Whole Cannabis Flower Relieves Pain More Than Other Weed Products, Study Shows

[Canniseur: I tried whole flower for pain relief and I can state that it works. Cannabis flower knocks out the pain out with the first toke. It was amazing. The only problem I found is that it only lasts about 1/2 hour or so and then you have to dose again. What a terrible thing to have to do. Not.]

A new study reports that whole cannabis flower offers more pain relief than other medical marijuana products, adding to a growing body of evidence suggesting that THC-rich whole flower can be more medically effective than isolated cannabinoids.

The study, published in last month’s Complementary Therapies in Medicine journal, used data from the Releaf mobile app, which was designed to let users keep track of their symptoms before, during, and after using medical marijuana. This app, which was created by three of the study’s co-authors, collected data from 2,987 people between June 2016 and October 2018.

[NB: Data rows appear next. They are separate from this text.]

(** On every state a constructed record reaches, [fields] is neither
    [null] nor [undefined] and [get] returns without throwing: when
    [fields] is a mapping, with the value the mapping holds for the column,
    or, when it holds none, with what its prototype has under that name.
    A [setRawJson] there sets [fields] to [{}] when the raw JSON is [null],
    [undefined] or an object without a [fields] member or with a falsy
    one, and to the [fields] member otherwise, so to a mapping when that
    member is one. *)
Theorem fields_never_absent tbl recordId recordJson constructed that :
  init tbl recordId recordJson = Return constructed →
  rtc step constructed that →
  (is_nullish (fields that) = false ∧
   ∀ columnName,
     (∃ own, get columnName that = Return own) ∧
     (∀ F : obj, fields that = VObj F → get columnName that = Return (F !! columnName))) ∧
  ∀ rawJson,
    is_nullish (fields (setRawJson rawJson that)) = false ∧
    (is_nullish rawJson = true → fields (setRawJson rawJson that) = VObj ∅) ∧
    (∀ raw : obj, rawJson = VObj raw → raw !! "fields" = None →
                  fields (setRawJson rawJson that) = VObj ∅) ∧
    (∀ (raw : obj) (f : value), rawJson = VObj raw → raw !! "fields" = Some f →
                    fields (setRawJson rawJson that) = if truthy f then f else VObj ∅) ∧
    (∀ raw F : obj, rawJson = VObj raw → raw !! "fields" = Some (VObj F) →
                    fields (setRawJson rawJson that) = VObj F).
Proof.
  intros Hinit Hreach.
  assert (is_nullish (fields that) = false) as Hfields.
  { eapply reach_fields_not_nullish; [done|]. by eapply init_fields_not_nullish. }
  split; [split; [done|]|].
  - intros columnName. unfold get. rewrite Hfields. split; [by eexists|].
    by intros F ->.
  - intros rawJson. split; [apply setRawJson_not_nullish|]. split; [|split; [|split]].
    + by destruct rawJson.
    + intros raw -> Hnone. cbn. unfold raw_fields. cbn. by rewrite Hnone.
    + intros raw f -> Hf. cbn. unfold raw_fields. cbn. by rewrite Hf.
    + intros raw F -> HF. by apply setRawJson_mapping.
Qed.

Researchers from the University of New Mexico used this dataset, which they refer to as “the largest database of real-time cannabis administration sessions in the US,” to view over 20,513 user-reported medical marijuana sessions.

In the app, patients are able to report the effects of individual medical marijuana products on five different pain categories: musculoskeletal, gastrointestinal, nerve, headache-related, or non-specified pain. Releaf allows users to rank the effectiveness of each product’s pain relief on a scale of one to ten. On average, users reported their initial pain levels at 5.87 out of 10. After using medical marijuana, users reported that their pain levels dropped to an average of 2.77 — a decrease of 3.1 points.

“Perhaps the most surprising result is just how widespread relief was with symptom relief reported in about 95 percent of cannabis administration sessions and across a wide variety of different types of pain,” said Xiaoxue Li, the lead author of the study, in a statement.

Broken down by type of cannabis product, researchers discovered that “consumption of whole, natural cannabis flower was associated with greater anesthetic potential than were most other types of products.”

Concentrates and topicals provided similar relief to whole flower, but edibles, pills, and tinctures ultimately showed to be less effective. Concentrates were associated with higher levels of side effects than other kinds of products, however, possibly due to the inclusion of solvents or other additives.

“Cannabis likely has numerous constituents that possess analgesic properties beyond THC, including terpenes and flavonoids, which likely act synergistically for people that use whole dried cannabis flower,” said Jacob Miguel Vigil, another of the study’s lead authors, in a statement.

The data also revealed that patients suffering from muscle, headache, or non-specified pain experienced greater relief when using high-THC products. Patients suffering from gastrointestinal pain did better with lower levels of THC. And even though the popularity of CBD-infused products has been growing like wildfire over the past few years, researchers found that this cannabinoid provided little pain relief.

“Our results confirm that cannabis use is a relatively safe and effective medication for alleviating pain, and that is the most important message to learn from our results,” Vigil concluded. “It can only benefit the public for people to be able to responsibly weigh the true risks and benefits of their pain medication choices, and when given this opportunity, I’ve seen numerous chronic pain patients substitute away from opioid use, among many other classes of medications, in favor of medical cannabis.”

This research underscores the pressing need to do away with federal prohibition laws that prevent the widespread use of this medicine.

“Even just rescheduling cannabis from Schedule I to Schedule II, i.e., classifying it with fentanyl, oxycodone, and cocaine rather than heroin and ecstasy, could dramatically improve our ability to conduct research, ” said co-author Sarah Stith in a statement. “It would require the DEA to recognize that accepted medical uses for cannabis exist, as clearly evidenced by our results and the flourishing medical cannabis programs in the majority of US states.”